Non seulement les techniques optogénétiques pourraient révéler quels neurones un traitement devrait viser à activer ou désactiver, mais elles pourraient également devenir utiles en tant que traitements en elles-mêmes. Par exemple, ils pourraient offrir une amélioration par rapport aux dispositifs implantables qui délivrent désormais des secousses électriques pour traiter la maladie de Parkinson et d'autres troubles. Ces dispositifs ont tendance à activer tous les neurones à proximité d'une électrode implantée, mais un dispositif à fibre optique implanté n'activerait que les neurones qui ont été altérés par les opsines - uniquement les parties défectueuses d'un circuit de contrôle moteur ou d'un circuit lié à l'humeur - tout en les neurones fonctionnant correctement seraient laissés seuls. Cela, bien sûr, nécessiterait l'utilisation de la thérapie génique sur des patients humains, et de telles techniques, malgré des années de recherche, sont encore expérimentales. À terme, cependant, si la thérapie génique s'avère sûre, les médecins pourraient utiliser l'optogénétique pour réparer les cerveaux défectueux, peut-être en appliquant une stimulation optique ou électrique à des endroits précisément sélectionnés.
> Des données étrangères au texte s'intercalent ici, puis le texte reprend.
(* ===== verification/Com_Safety.v ===== *)
(** * Com: no operation faults

    With a valid configuration, every operation on the initialised module ends without an
    access outside an array or through a null pointer, keeps the invariant and leaves the
    interrupt lock as it was. *)

From S2P Require Import Prelude.
From S2P Require Import StateMonad.
From S2P Require Import ComStack.
From S2P Require Import Os_Irq.
From S2P Require Import Com_Signal.
From S2P Require Import Com_Packing.
From S2P Require Import Com_Codec.
From S2P Require Import Com_Types.
From S2P Require Import Com.
From S2P Require Import Com_Valid.
From S2P Require Import Com_Inv.

#[local] Open Scope monad_scope.

(** ** What a valid configuration gives *)
Section Facts.
Context {W : Type} {Cfg : Com_Cfg} {Env : Com_Env W}.
Variables (c : Com_ConfigType) (z : Sizes).

(** [P] is the I-PDU [i], and [r] is where its data lie. *)
Record is_pdu (i : Z) (P : ComIPdu_type) (r : Region) : Prop := {
  p_cfg : aref c.(ComIPdu) i = Some P;
  p_reg : aref (regions c) i = Some r;
  p_ok : pdu_ok c z i P r;
  p_arc : below i z.(n_IPdus);
  p_buf : below i z.(n_BufferPdus);
  p_data : in_buffer z r.(r_data) P.(ComIPduSize);
  p_shadow : has_group P = true -> in_buffer z r.(r_shadow) P.(ComIPduSize);
  p_deferred : deferred_rx P = true -> in_buffer z r.(r_deferred) P.(ComIPduSize)
}.

Record is_signal (i : Z) (P : ComIPdu_type) (r : Region) (S : ComSignal_type) : Prop := {
  s_in : S ∈ signals P;
  s_ok : signal_ok c z i P r S;
  s_arc : below S.(ComHandleId) z.(n_Signals)
}.

Hypothesis Hvalid : valid c z.

Lemma valid_size : Forall (fun P => 0 <= P.(ComIPduSize)) c.(ComIPdu).
Proof using Hvalid.
  destruct Hvalid as (_ & _ & _ & _ & _ & _ & _ & _ & _ & Hp & _). apply Forall_lookup. intros i P HP.
  destruct (lookup_lt_is_Some_2 (regions c) i) as [r Hr].
  { unfold regions. rewrite length_place. by eapply lookup_lt_Some. }
  destruct (Hp i (P, r)) as [[? _] _]; [|done]. by rewrite lookup_zip_with, HP, Hr.
Qed.

Lemma pdu_of i P : aref c.(ComIPdu) i = Some P -> exists r, is_pdu i P r.
Proof using Hvalid.
  intros HP. pose proof HP as [Hi HP']%aref_Some. pose proof valid_size as Hs.
  destruct Hvalid as (_ & H1 & H2 & _ & _ & _ & _ & Ht & _ & Hp & _).
  destruct (place_lookup c.(ComIPdu) 0 (Z.to_nat i) P Hs HP') as (a & Ha & H0 & Hend & _).
  assert (HPs : 0 <= P.(ComIPduSize)) by (by eapply Forall_lookup_1 in HP'; [|exact Hs]).
  assert (Hlt : (Z.to_nat i < length c.(ComIPdu))%nat) by (by eapply lookup_lt_Some).
  exists (place_one P a). unfold place_end, after_deferred, after_shadow in Hend.
  split; cbn [place_one r_data r_shadow r_deferred].
  - done.
  - by apply aref_Some.
  - rewrite <- (Z2Nat.id i) by done. apply (Hp (Z.to_nat i) (P, place_one P a)).
    unfold regions. by rewrite lookup_zip_with, HP', Ha.
  - unfold below. lia.
  - unfold below. lia.
  - unfold in_buffer. destruct (deferred_rx P), (has_group P); lia.
  - intros E. rewrite E in Hend. unfold in_buffer. destruct (deferred_rx P); lia.
  - intros E. rewrite E in Hend. unfold in_buffer, after_shadow. destruct (has_group P); lia.
Qed.

Lemma pdu_below i : 0 <= i < c.(ComNofIPdus) -> exists P r, is_pdu i P r.
Proof using Hvalid.
  intros Hi. destruct (aref_is_Some c.(ComIPdu) i) as [P HP].
  { destruct Hvalid as (E & _). lia. }
  destruct (pdu_of i P HP) as [r Hr]. eauto.
Qed.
Le public accueillera-t-il favorablement les dispositifs optiques implantables qui pourraient faire de telles choses, ou craindront-ils que les techniques puissent être utilisées pour déclencher ou supprimer des pensées, des sensations, des émotions ou des comportements particuliers ? Les gens ont déjà des opinions très différentes sur les médicaments psychiatriques qui valent la peine et ceux qui ne le valent pas, dit Boyden. Ces questions seront également soulevées à propos de cette approche, et ce n'est pas une mauvaise chose. Il devrait toujours y avoir un dialogue ouvert entre les scientifiques, les cliniciens, les organismes de réglementation et le public sur les risques et les avantages des nouveaux types de traitements.

David H. Freedman est un journaliste indépendant qui a écrit pour le atlantique et le New York Times . Son dernier livre, Tort , explore pourquoi les experts et les scientifiques ne font souvent pas les choses correctement.